Entrar es genial. Sobre todo por la cara que pone, es lo que llevaba deseando toda la noche, no lo digo yo, son sus propias palabras. Y me la follo como si quisiera echarla a pollazos de su cuerpo, quitarle el sitio, adueñarme de su carne. Me la follo con todo mi rencor.

No me basta, claro, enseguida se me ocurren cosas, otros modos de revolver su perfecta cabellera, voy muy borracho, de no ser así intentaría complacerla pero ahora sólo me interesa pasarle por encima como un tren, borrarla de la faz de la tierra. Asfixiarla con mi polla, oír sus arcadas, quiero que vomite sobre mi cama, quiero despertar cada día con los restos del olor de su vómito exquisito, y sonreír.
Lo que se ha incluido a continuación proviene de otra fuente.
Lemma retry_ok n tr now : node_ok n → can_ok tr → step_ok tr (retry_pending_sync_tpdo n tr now).
Proof.
  intros Hok Hc. unfold retry_pending_sync_tpdo.
  destruct (bool_decide _); [by apply step_ok_refl|].
  destruct (_ || _); [apply step_ok_refl; auto with node|].
  destruct (bool_decide _); [by apply step_ok_refl|].
  pose proof (offer_all_quieter (length (nd_tpdo n)) (nd_pending_sync_tpdo n) [] tr Hc) as Hq.
  destruct (offer_all _ _ _ _) as [refused tr']. cbn [snd] in Hq.
  apply quieter_step; [|done]. destruct (bool_decide _); auto with node.
Qed.

Lemma check_loop_ok cap slot slots now out :
  Forall rpdo_ok slots → Forall rpdo_ok (fst (Rpdo.check_loop cap slot slots now out)) ∧
  length (fst (Rpdo.check_loop cap slot slots now out)) = length slots.
Proof.
  intros Hs. revert slot out. induction Hs as [|r slots Hr Hs IH]; intros slot out; cbn [Rpdo.check_loop]; [done|].
  destruct (Rpdo.expires r now);
    match goal with |- context [Rpdo.check_loop cap _ slots now ?o] =>
      pose proof (IH (Datatypes.S slot) o) as [Hi1 Hi2]; destruct (Rpdo.check_loop _ _ _ _ _) end;
    cbn [fst] in *; (split; [constructor; done|simpl; lia]).
Qed.

Lemma check_deadlines_ok n now : node_ok n → node_ok (check_pdo_deadlines EVT_QUEUE n now).
Proof.
  intros Hok. unfold check_pdo_deadlines. destruct (bool_decide _); [|auto with node].
  unfold Rpdo.check_deadlines. destruct (ok_rpdo n Hok) as [Hr Hl].
  destruct (check_loop_ok (length (rpdo_slots (nd_rpdo n))) 0 (rpdo_slots (nd_rpdo n)) now [] Hr) as [Hr' Hl'].
  destruct (Rpdo.check_loop _ _ _ _ _) as [slots expired]. cbn [fst] in *.
  apply fold_ok; [apply push_deadline_event_ok|]. keep_ok Hok. split; simpl; [done|lia].
Qed.

Lemma pending_heartbeat_total p now s : wf_node (hp_node p) → ∃ f, HeartbeatProducer.pending p now s = Ret f.
Proof.
  intros Hn. unfold HeartbeatProducer.pending. destruct (_ =? 0); [by eexists|]. destruct (_ <=? _); [|by eexists].
  destruct (heartbeat_frame (hp_node p) s Hn) as [f ->]. by eexists.
Qed.

Lemma produce_heartbeat_ok n tr now :
  node_ok n → can_ok tr → runs (produce_heartbeat n tr now) (step_ok tr).
Proof.
  intros Hok Hc. unfold produce_heartbeat. destruct (nd_booted n); [|rstep; by apply step_ok_refl].
  destruct (pending_heartbeat_total (nd_heartbeat n) now (NmtHandler.state (nd_nmt n)) (ok_heartbeat n Hok)) as [f ->].
  rstep. destruct f as [f|]; [|by apply step_ok_refl].
  pose proof (transmit_quieter tr f Hc) as Hq. destruct (transmit tr f) as [tr' r]. cbn [fst] in Hq.
  apply quieter_step; [|done]. destruct (is_ok r); [|done]. keep_ok Hok.
Qed.

Lemma check_heartbeats_ok n now : node_ok n → node_ok (check_heartbeats n now).
Proof.
  intros Hok. unfold check_heartbeats. destruct (check_monitors _ _) as [l evs].
  apply fold_ok; [apply push_hb_event_ok|auto with node].
Qed.

Lemma emcy_loop_ok fuel p tr :
  can_ok tr → ep_node (fst (emcy_loop fuel p tr)) = ep_node p ∧ quieter tr (snd (emcy_loop fuel p tr)).
Proof.
  revert p tr. induction fuel as [|fuel IH]; intros p tr Hc; cbn [emcy_loop]; [split; [done|by apply quieter_refl]|].
  destruct (EmcyProducer.peek_pending p) as [f|]; [|split; [done|by apply quieter_refl]].
  pose proof (transmit_quieter tr f Hc) as Hq. destruct (transmit tr f) as [tr' r]. cbn [fst] in Hq.
  destruct (is_ok r); [|by split].
  destruct (IH (fst (EmcyProducer.take_pending p)) tr' (proj1 Hq)) as [He Hq']. rewrite He. split.
  - unfold EmcyProducer.take_pending. by destruct (Mailbox.pop_front _).
  - by eapply quieter_trans.
Qed.

Lemma send_emergencies_ok n tr : node_ok n → can_ok tr → step_ok tr (send_emergencies n tr).
Proof.
  intros Hok Hc. unfold send_emergencies. destruct (_ && _); [|by apply step_ok_refl].
  destruct (emcy_loop_ok (length (ep_pending (nd_emcy n))) (nd_emcy n) tr Hc) as [He Hq].
  destruct (emcy_loop _ _ _) as [p tr']. cbn [fst snd] in *. apply quieter_step; [|done].
  keep_ok Hok. by rewrite He.
Qed.

Lemma poll_slot_ok t od now dirty tr :
  tpdo_ok t → can_ok tr →
  runs (Tpdo.poll_slot accepted t od now dirty tr) (λ r, tpdo_ok (fst r) ∧ quieter tr (snd r)).
Proof.
  intros Ht Hc. pose proof (quieter_refl tr Hc) as Hr0. unfold Tpdo.poll_slot.
  destruct (negb _); [by split|]. destruct (negb _); [by split|]. cbn zeta.
  destruct (_ && _); [|by split]. rewrite build_pdo_frame_image by apply Ht. rstep.
  destruct (match tpdo_image _ _ _ _ with Some _ => _ | None => _ end) as [f|]; [|by split].
  unfold accepted. pose proof (transmit_quieter tr f Hc) as Hq. destruct (transmit tr f) as [tr' r]. cbn [fst] in Hq.
  by destruct (is_ok r).
Qed.

Lemma poll_with_ok e od now dirty tr :
  Forall tpdo_ok e → can_ok tr →
  runs (Tpdo.poll_with accepted e od now dirty tr) (λ r, Forall tpdo_ok (fst r) ∧ length (fst r) = length e ∧ quieter tr (snd r)).
Proof.
  intros He. revert tr. induction He as [|t e Ht He IH]; intros tr Hc; cbn [Tpdo.poll_with].
  { split; [by constructor|split; [done|by apply quieter_refl]]. }
  eapply runs_bind; [by apply poll_slot_ok|]. intros [t' tr1] [Ht' Hq1]. cbn [fst snd] in *.
  eapply runs_bind; [apply IH, Hq1|]. intros [e' tr2] (He' & Hl & Hq2). rstep.
  split; [by constructor|split; [simpl in *; lia|by eapply quieter_trans]].
Qed.

Lemma poll_tpdos_ok n tr now : node_ok n → can_ok tr → runs (poll_tpdos n tr now) (step_ok tr).
Proof.
  intros Hok Hc. unfold poll_tpdos. destruct (bool_decide _); [|rstep; by apply step_ok_refl].
  destruct (ok_tpdo n Hok) as [Ht Htl].
  eapply runs_bind; [by apply poll_with_ok|]. intros [e tr'] (He & Hl & Hq). rstep.
  apply quieter_step; [|done]. keep_ok Hok. split; [done|]. simpl in *. lia.
Qed.

Lemma after_rx_ok n tr now : node_ok n → can_ok tr → runs (after_rx EVT_QUEUE n tr now) (step_ok tr).
Proof.
  intros Hok Hc. unfold after_rx. eapply step_bind; [by apply services_ok|]. clear n Hok. intros n1 tr1 Hok1 Hc1 Hb1.
  eapply step_bind; [by apply produce_sync_ok|]. clear n1 Hok1. intros n2 tr2 Hok2 Hc2 Hb2.
  pose proof (retry_ok n2 tr2 now Hok2 Hc2) as (Hok3 & Hc3 & Hb3).
  destruct (retry_pending_sync_tpdo n2 tr2 now) as [n3 tr3]. cbn [fst snd] in *. clear n2 Hok2.
  eapply step_bind; [apply produce_heartbeat_ok; [by apply check_deadlines_ok|done]|]. clear n3 Hok3. intros n4 tr4 Hok4 Hc4 Hb4.
  pose proof (send_emergencies_ok (check_heartbeats n4 now) tr4 (check_heartbeats_ok n4 now Hok4) Hc4) as (Hok5 & Hc5 & Hb5).
  destruct (send_emergencies _ tr4) as [n5 tr5]. cbn [fst snd] in *. clear n4 Hok4.
  eapply step_bind; [by apply poll_tpdos_ok|]. intros n6 tr6 Hok6 Hc6 Hb6. rstep.
  apply quieter_step; [auto with node|]. split; [done|lia].
Qed.

Lemma boot_ok n tr now :
  node_ok n → can_ok tr → runs (boot n tr now) (λ r, step_ok tr (fst r)).
Proof.
  intros Hok Hc. unfold boot. destruct (nd_booted n); [by apply step_ok_refl|].
  unfold HeartbeatProducer.send_boot. destruct (heartbeat_frame _ Initializing (ok_heartbeat n Hok)) as [f ->]. rstep.
  assert (node_ok (set_heartbeat (HeartbeatProducer.confirm_sent (nd_heartbeat n) now) n)) as Hn by keep_ok Hok.
  pose proof (transmit_quieter tr f Hc) as Hq. destruct (transmit tr f) as [tr' r]. cbn [fst] in Hq.
  destruct r as [o|[|e]]; [|by apply quieter_step|]; (apply quieter_step; [|done]); destruct (nd_auto_start _); auto with node.
Qed.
Sin embargo por el culo le parece mal. Por primera vez se resiste de verdad, patalea, me pega muy fuerte con su talón en la boca, yo sigo intentándolo, no me enorgullece decirlo pero en el fragor de la batalla uno pierde los modales fácilmente, hasta que me sacude una coz en la nariz que pica como una raya de sosa caústica y me hace retroceder.

Tiene suerte de que no hubiera llegado a atarla. Se viste chillándome cosas, tirándome la lámpara, el tablero de ajedrez que tengo en la mesa del dormitorio, mis propios zapatos, en fin, está cabreada.

Le digo que se largue pero ya lo tenía decidido. Tras un portazo todo vuelve a la normalidad. Sólo espero que no se encuentre con ningún grupo de borrachos, es viernes por la noche en mi barrio de negros y uno puede cruzarse con gente complicada, y ella es muy, muy guapa, no lo olvidemos, y viste una especie de saco desgarrado. Sólo espero que encuentre un taxi a tiempo.

Supongo que en el mejor de los casos el hermano de esta hermana ya no me hablará, supongo que ya no veré a esa fracción de mis amistades. Pero ya total, de perdidos al río.